Balfour Net Jumps 29% on Electricity, Housing Orders
// 07.03.2007
Balfour Beatty Plc, the U.K.'s biggest construction company, said second-half profit jumped 29 percent after it won contracts to relay electricity lines and upgrade government-funded housing, reported Bloomberg.
Net income was 63 million pounds ($121.6 million), or 14.5 pence a share, compared with 49 million pounds, or 11.5 pence. Sales at London-based Balfour rose 17 percent to 3.1 billion pounds.
National Grid Plc plans to invest 12 billion pounds to overhaul Britain's power lines, providing Balfour with some of its most profitable contracts. The U.K. government's Decent Homes program to upgrade 5.2 million units by 2010 is also generating orders. Dallas-based building unit Centex Construction, the biggest U.S. builder of military housing, won a $525 million contract to construct homes for the U.S. Navy, Balfour said.
``We expect to continue on the same growth trajectory this year,'' Chief Executive Officer Ian Tyler, 46, said in an interview. ``Centex will enhance our earnings. We have made progress with our strategy to develop regionally, which produces a steady flow of activity.''
Shares of Balfour Beatty rose as much as 15.5 pence, or 3.4 percent, to 469 pence, and traded at 459.75 pence as of 8:36 a.m. in London. The stock has gained 22 percent in the last six months, giving a market value of 2 billion pounds. That compares with a 15 percent rise in the FTSE 250 Index of middle-ranking U.K. companies.
Centex, acquired in February for $362 million, will help build 2,100 housing units for the navy at eleven bases in five states in one of the biggest orders of its kind. Work will begin in November this year and last for five years, Balfour said.
Full-year net income at Balfour fell 14 percent to 91 million pounds, or 21 pence a share, from 106 million pounds, or 24.7 pence, a year earlier the company said in a statement today. Sales rose 18 percent to 5.85 billion pounds.

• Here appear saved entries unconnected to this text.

(* ===== verification/SegReader.v ===== *)
(** Reading the segmented index: [SegmentedDirectory] and [SegmentedReader] of
    [crates/loglake-index/src/segmented.rs].

    A lookup is a pure function of the ranges it reads, so it is written as a
    [Query]: a tree of range reads whose leaves are answers.  A [RangeSource] is
    whatever runs the tree; the theorems of [SegCorrect.v] run it over a blob,
    those of [SegStaged.v] over the source that fetches in rounds. *)

From stdpp Require Import prelude sorting.
From Stdlib Require Import ZArith Lia.
From S2P Require Import Prelude RustStr Cursor Leb128 Bloom Postings RowSelection InvertedIndex.
From S2P Require Import SegBlock SegWriter.

(** * Queries *)

Inductive Query (A : Type) : Type :=
  | Done (a : A)
  | Fetch (offset length : Z) (k : option bytes → Query A).
#[global] Arguments Done {_} _.
#[global] Arguments Fetch {_} _ _ _.

Fixpoint q_bind {A B} (q : Query A) (f : A → Query B) : Query B :=
  match q with
  | Done a => f a
  | Fetch o l k => Fetch o l (λ r, q_bind (k r) f)
  end.

Definition q_read (offset length : Z) : Query (option bytes) := Fetch offset length Done.

Notation "'let!' x := q 'in' k" := (q_bind q (λ x, k))
  (at level 10, x pattern, q at level 200, k at level 200).

(** [for x in l { s = f(s, x) }] *)
Fixpoint q_fold {A S} (f : S → A → Query S) (s : S) (l : list A) : Query S :=
  match l with
  | [] => Done s
  | x :: l => let! s := f s x in q_fold f s l
  end.

(** A source that answers every read from a function. *)
Fixpoint run {A} (read : Z → Z → option bytes) (q : Query A) : A :=
  match q with
  | Done a => a
  | Fetch o l k => run read (k (read o l))
  end.

(** [SliceSource::read]: the blob is in memory. *)
Definition slice_read (blob : bytes) (offset length : Z) : option bytes :=
  e ← checked_add 64 offset length; get_range blob offset e.

(** * The directory *)

Record SegmentedDirectory := mkDirectory {
  d_groups : list GroupEntry;
  d_rows : Z;
  d_format : SegmentedFormat;
  blob_len : Z;
}.

(** What the block loop carries from one entry to the next. *)
Record BlockScan := mkScan {
  previous_term : option rstr;
  previous_base : option Z;
  dict_cursor : Z;
  postings_cursor : Z;
}.

Definition decode_block_fields (format : SegmentedFormat) : P BlockEntry :=
  let* term_len := seg_varint in
  let* tb := p_take term_len in
  let* ft := p_opt (from_utf8 tb) in
  let* offset := seg_u32 in
  let* l := seg_u32 in
  match format with
  | Seg1 =>
    let* base := seg_varint in
    let* crc := p_take 4 in
    p_ret (mkBlock ft offset l base (from_le crc) None)
  | Seg2 =>
    let* rl := seg_u32 in
    let* po := seg_varint in
    let* pl := seg_u32 in
    let* prl := seg_u32 in
    let* pcrc := p_take 4 in
    let* crc := p_take 4 in
    p_ret (mkBlock ft offset l 0 (from_le crc) (Some (mkV2 rl po pl prl (from_le pcrc))))
  end.

Definition block_checks (format : SegmentedFormat) (group_dict_len group_postings_len : Z)
    (st : BlockScan) (b : BlockEntry) : option BlockScan :=
  if match previous_term st with Some p => lex_leb (first_term b) p | None => false end then None else
  match format with
  | Seg1 =>
    let marches := match previous_base st with
                   | None => postings_base b =? 0
                   | Some p => p <? postings_base b
                   end in
    e ← checked_add 64 (b_offset b) (b_len b);
    if (group_dict_len <? e) || negb marches || (group_postings_len <=? postings_base b) then None
    else Some (mkScan (Some (first_term b)) (Some (postings_base b)) (dict_cursor st) (postings_cursor st))
  | Seg2 =>
    v2 ← b_v2 b;
    if (b_len b =? 0) || (raw_len v2 =? 0) || (v2_postings_len v2 =? 0) || (postings_raw_len v2 =? 0)
       || negb (b_offset b =? dict_cursor st) || negb (v2_postings_offset v2 =? postings_cursor st)
    then None else
    dc ← checked_add 64 (dict_cursor st) (b_len b);
    pc ← checked_add 64 (postings_cursor st) (v2_postings_len v2);
    Some (mkScan (Some (first_term b)) (previous_base st) dc pc)
  end.

Fixpoint decode_blocks (n : nat) (format : SegmentedFormat) (gdl gpl : Z) (st : BlockScan)
    (acc : list BlockEntry) : P (list BlockEntry * BlockScan) :=
  match n with
  | O => p_ret (acc, st)
  | S n =>
    let* b := decode_block_fields format in
    let* st := p_opt (block_checks format gdl gpl st b) in
    decode_blocks n format gdl gpl st (acc ++ [b])
  end.
(* ===== verification/SegDirectory.v ===== *)
(** The directory of a segmented blob, written and read back:
    [encode_directory], [append_directory_and_trailer] and
    [SegmentedDirectory::read] of [crates/loglake-index/src/segmented.rs].

    [groups_ok] says what the reader checks of a directory, one group after the
    other.  A directory that satisfies it survives the round trip, and any
    directory the reader accepts satisfies it. *)

From stdpp Require Import prelude sorting.
From Stdlib Require Import ZArith Lia.
From S2P Require Import Prelude RustStr BTree Cursor Leb128 Bloom Postings InvertedIndex.
From S2P Require Import SegBlock SegWriter SegReader SegGroup.

(** What the formats rely on: the checksum is a [u32]; a frame is never empty,
    and decompresses to what was compressed given room for it. *)
Class SegCodecLaws (C : SegCodecs) : Prop := {
  crc32_u32 bs : u32 (crc32 bs);
  compress_nonempty bs : compress bs ≠ [];
  decompress_compress bs cap : len bs ≤ cap → decompress (compress bs) cap = Some bs;
}.

Lemma slice_read_at pre mid post :
  len (pre ++ mid ++ post) < 2 ^ 64 → slice_read (pre ++ mid ++ post) (len pre) (len mid) = Some mid.
Proof.
  intros H. unfold slice_read, checked_add. rewrite !len_app in H.
  pose proof (len_nonneg pre). pose proof (len_nonneg mid). pose proof (len_nonneg post).
  rewrite (proj2 (Z.ltb_lt _ _)) by lia. cbn [mbind option_bind]. apply get_range_app.
Qed.
(* ===== verification/SegServe.v ===== *)
(** What [SegmentedWriter] writes, [SegmentedReader] serves: a group's section
    anywhere inside a blob answers as the group's index does, for both layouts
    ([crates/loglake-index/src/segmented.rs]: the write side's loops against
    [read_block] and [read_postings]). *)

From stdpp Require Import prelude sorting.
From Stdlib Require Import ZArith Lia.
From S2P Require Import Prelude RustStr BTree Cursor Leb128 Bloom Postings InvertedIndex.
From S2P Require Import SegBlock SegWriter SegReader SegGroup SegQuery SegLayout SegDirectory.

(** * Postings *)

Lemma reads_next_posting g first prev r :
  0 ≤ prev → prev ≤ r → r < g_rows g → g_rows g < 2 ^ 32 → next_ok first prev r →
  reads (next_posting g first prev) (write_varint (r - prev)) r.
Proof.
  intros Hp Hle Hlt Hg Hnext. unfold next_posting.
  eapply reads_bind_nil; [apply reads_seg_u32; unfold fits; lia|].
  eapply reads_nil_bind.
  { apply reads_guard. destruct first; [done|]. simpl in *. by rewrite (proj2 (Z.eqb_neq _ _)) by lia. }
  eapply reads_nil_bind; [apply reads_opt; unfold checked_add; by rewrite (proj2 (Z.ltb_lt _ _)) by lia|].
  replace (prev + (r - prev)) with r by lia.
  eapply reads_nil_bind; [apply reads_guard; by apply Z.ltb_lt|]. apply reads_ret.
Qed.
(* ===== verification/SegCorrect.v ===== *)
(** The segmented index end to end ([crates/loglake-index/src/segmented.rs]):
    the blob [SegmentedWriter] finishes, opened by [SegmentedReader], answers
    every lookup as the rows demand, in either layout and under any row-group
    selection; and over any bytes at all an answer stays inside the file. *)

From stdpp Require Import prelude sorting strings.
From Stdlib Require Import ZArith Lia.
From S2P Require Import Prelude RustStr BTree Cursor Leb128 Bloom Postings RowSelection InvertedIndex.
From S2P Require Import SegBlock SegWriter SegReader SegGroup SegQuery SegClip SegLayout SegDirectory SegServe.

(** * The writer's file *)

Section WholeFile.
Context {C : SegCodecs} {L : SegCodecLaws C} (format : SegmentedFormat) (target : Z).

Lemma cut_concat ix : concat (cut target ix) = ix_postings ix.
Proof. apply chunks_concat. Qed.

Lemma cut_nonempty ix : Forall (λ c, c ≠ []) (cut target ix).
Proof. apply chunk_from_nonempty. Qed.

(** A group of the file, at its place in the blob. *)
Lemma groups_of_lookup row at_ ixs i g :
  groups_of format target row at_ ixs !! i = Some g →
  ∃ ix, ixs !! i = Some ix
    ∧ g = group_of format (row + base_of ixs i) (at_ + len (take i ixs ≫= section_of format target)) ix (cut target ix).
Proof.
  revert row at_ i. induction ixs as [|ix ixs IH]; intros row at_ [|i]; simpl; try done.
  - intros [= <-]. exists ix. split; [done|]. unfold base_of. simpl. by rewrite !Z.add_0_r.
  - intros (ix' & Hi & ->)%IH. exists ix'. split; [done|].
    change (take (S i) (ix :: ixs) ≫= section_of format target)
      with (section_of format target ix ++ (take i ixs ≫= section_of format target)).
    rewrite len_app. unfold base_of. cbn [take fmap list_fmap]. simpl. by rewrite !Z.add_assoc.
Qed.

Lemma groups_of_length row at_ ixs : length (groups_of format target row at_ ixs) = length ixs.
Proof. revert row at_. induction ixs as [|ix ixs IH]; intros; simpl; [done|]. by rewrite IH. Qed.

Lemma group_rows_of row at_ ixs : g_rows <$> groups_of format target row at_ ixs = ix_rows <$> ixs.
Proof. revert row at_. induction ixs as [|ix ixs IH]; intros; simpl; [done|]. by rewrite IH. Qed.

Context (ixs : list InvertedIndex).
Hypothesis Hwf : Forall index_wf ixs.
Hypothesis Hsmall : Forall (λ ix, small (ix_postings ix)) ixs.
Hypothesis Hrows : total_rows ixs < 2 ^ 32.

Lemma base_of_le i : base_of ixs i + ix_rows (ix_at ixs i) ≤ total_rows ixs.
Proof.
  pose proof (base_of_S ixs i) as E. rewrite <- E. unfold base_of, total_rows.
  rewrite <- (take_drop (S i) ixs) at 2. rewrite fmap_app, sumZ_app.
  assert (0 ≤ sumZ (ix_rows <$> drop (S i) ixs)); [|lia]. apply sumZ_nonneg, Forall_fmap.
  eapply Forall_impl; [apply Forall_drop, Hwf|]. intros ix [H _]. unfold fits in H. simpl. lia.
Qed.

Lemma base_of_nonneg i : 0 ≤ base_of ixs i.
Proof.
  unfold base_of. apply sumZ_nonneg, Forall_fmap. eapply Forall_impl; [apply Forall_take, Hwf|].
  intros ix [H _]. unfold fits in H. simpl. lia.
Qed.

(** What is known of group [i] for any blob that starts with the body. *)
Lemma group_at_body rest i g :
  len (body format target ixs ++ rest) < 2 ^ 32 →
  groups_of format target 0 5 ixs !! i = Some g →
  ∃ ix pre post, ixs !! i = Some ix ∧ g = group_of format (base_of ixs i) (len pre) ix (cut target ix)
    ∧ len pre = 5 + len (take i ixs ≫= section_of format target)
    ∧ body format target ixs ++ rest
      = pre ++ postings_section format (cut target ix) ++ dict_section format (cut target ix) ++ post
    ∧ index_wf ix ∧ small (ix_postings ix) ∧ 0 ≤ base_of ixs i ∧ base_of ixs i + ix_rows ix < 2 ^ 32.
Proof.
  intros Hl (ix & Hi & ->)%groups_of_lookup.
  exists ix, (header format ++ (take i ixs ≫= section_of format target)),
    ((drop (S i) ixs ≫= section_of format target) ++ rest).
  assert (len (header format ++ (take i ixs ≫= section_of format target))
    = 5 + len (take i ixs ≫= section_of format target)) as Ep by (rewrite len_app; by destruct format).
  pose proof (Forall_lookup_1 _ _ _ _ Hwf Hi). pose proof (Forall_lookup_1 _ _ _ _ Hsmall Hi).
  pose proof (base_of_le i) as Hb. unfold ix_at in Hb. rewrite Hi in Hb. simpl in Hb.
  split; [done|]. split; [by rewrite Ep, Z.add_0_l|]. split; [done|]. split_and!; auto using base_of_nonneg; [|lia].
  unfold body. rewrite <- (take_drop_middle ixs i ix Hi) at 1. rewrite bind_app. cbn [mbind list_bind].
  unfold section_of at 2. by rewrite <- !app_assoc.
Qed.

Lemma writer_file_serves rest d :
  len (body format target ixs ++ rest) < 2 ^ 32 →
  d_groups d = groups_of format target 0 5 ixs → d_rows d = total_rows ixs → d_format d = format →
  file_serves (slice_read (body format target ixs ++ rest)) d ixs.
Proof.
  intros Hl Hg Hn Hf. split; [by rewrite Hg, groups_of_length|done| |].
  - rewrite Hn. unfold base_of, total_rows. by rewrite firstn_all.
  - intros i g Hi. rewrite Hg in Hi.
    destruct (group_at_body rest i g Hl Hi) as (ix & pre & post & Hix & -> & _ & E & Hw & Hs & Hb0 & Hb).
    unfold ix_at. rewrite Hix. split; [done|]. rewrite E in *. apply group_serves_answers.
    by apply (group_of_serves d pre post _ ix _ format Hf Hl Hw Hs (cut_concat ix) (cut_nonempty ix)).
Qed.

Lemma groups_of_ok rest :
  len (body format target ixs ++ rest) < 2 ^ 32 →
  groups_ok format (mkGroupScan 0 5) (groups_of format target 0 5 ixs)
    (mkGroupScan (total_rows ixs) (len (body format target ixs))).
Proof.
  intros Hl. unfold body. rewrite len_app. change (len (header format)) with (len (header format)).
  assert (len (header format) = 5) as -> by by destruct format.
  cut (∀ n, (n ≤ length ixs)%nat →
    groups_ok format (mkGroupScan (base_of ixs n) (5 + len (take n ixs ≫= section_of format target)))
      (drop n (groups_of format target 0 5 ixs))
      (mkGroupScan (total_rows ixs) (5 + len (ixs ≫= section_of format target)))).
  { intros H. apply (H O). lia. }
  intros n Hn. remember (length ixs - n)%nat as k eqn:Hk. revert n Hn Hk.
  induction k as [|k IH]; intros n Hn Hk.
  { rewrite drop_ge by (rewrite groups_of_length; lia). unfold base_of, total_rows.
    rewrite take_ge by lia. constructor. }
  destruct (lookup_lt_is_Some_2 (groups_of format target 0 5 ixs) n) as [g Hg]; [rewrite groups_of_length; lia|].
  destruct (group_at_body rest n g Hl Hg) as (ix & pre & post & Hix & Eg & Ep & E & Hw & Hs & Hb0 & Hb).
  rewrite (drop_S _ _ _ Hg). rewrite E in Hl. rewrite <- Ep, Eg. eapply groups_ok_cons.
  - apply (group_of_ok (mkDirectory [] 0 format 0) pre post _ ix _ format eq_refl Hl Hw Hs (cut_concat ix)
      (cut_nonempty ix)); [done|apply len_nonneg].
  - specialize (IH (S n)). rewrite base_of_S in IH. unfold ix_at in IH. rewrite Hix in IH. simpl default in IH.
    rewrite (take_S_r _ _ _ Hix), bind_app, len_app in IH. cbn [mbind list_bind] in IH. rewrite app_nil_r in IH.
    rewrite len_app, Ep. unfold section_of at 2 in IH. rewrite Z.add_assoc in IH. apply IH; lia.
Qed.
End WholeFile.

(** * Rows in, answers out *)

Section Rows.
Context {C : SegCodecs} {L : SegCodecLaws C}.

(** The blob of a file whose row groups hold these rows. *)
Definition blob_of (format : SegmentedFormat) (target : Z) (t : Tokenizer) (rss : list (list rstr)) : bytes :=
  finish (foldl push_group_rows (sw_with_tokenizer (with_format target format) t) rss).

(** Open the blob in memory and run a lookup. *)
Definition lookup_blob {A} (blob : bytes) (q : SegmentedDirectory → Query A) : option A :=
  run (slice_read blob)
    (let! d := directory_read (len blob) in
     match d with None => Done None | Some d => let! r := q d in Done (Some r) end).

(** What fits the format: below 2^32 rows, valid text, a blob below 4 GiB whose
    groups stay below it uncompressed. *)
Record file_fits (format : SegmentedFormat) (target : Z) (t : Tokenizer) (rss : list (list rstr)) : Prop := {
  fits_rows : sumZ (len <$> rss) < 2 ^ 32;
  fits_text : Forall (Forall valid_str) rss;
  fits_groups : Forall (λ rows, small (ix_postings (from_rows_with_tokenizer rows t))) rss;
  fits_blob : len (blob_of format target t rss) < 2 ^ 32;
}.

(** The reference: the kept groups' rows that satisfy the predicate, by their
    ordinals in the file. *)
Definition kept_rows (rss : list (list rstr)) (Q : rstr → bool) (indices : list nat) : list Z :=
  indices ≫= λ i, shift (sumZ (len <$> take i rss)) (rows_where Q (default [] (rss !! i))).

Definition row_has (t : Tokenizer) (norm raw : rstr) : bool := bool_decide (norm ∈ tokenize_with t raw).

Definition indexes (t : Tokenizer) (rss : list (list rstr)) : list InvertedIndex :=
  (λ rows, from_rows_with_tokenizer rows t) <$> rss.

Balfour incurred one-time costs in the full-year of 25 million pounds related to the reorganization of a Pennsylvania- based unit bought in 2001 and Birse Group Plc acquired last year. The order backlog jumped 20.1 percent, bolstered by work to build maintain and run schools and hospitals in England and Scotland.
Full-year sales excluding the contribution from joint ventures rose 17 percent to 4.49 billion pounds. Analysts had estimated net income of 106.1 million pounds on revenue, not including joint ventures, of 4.36 billion pounds.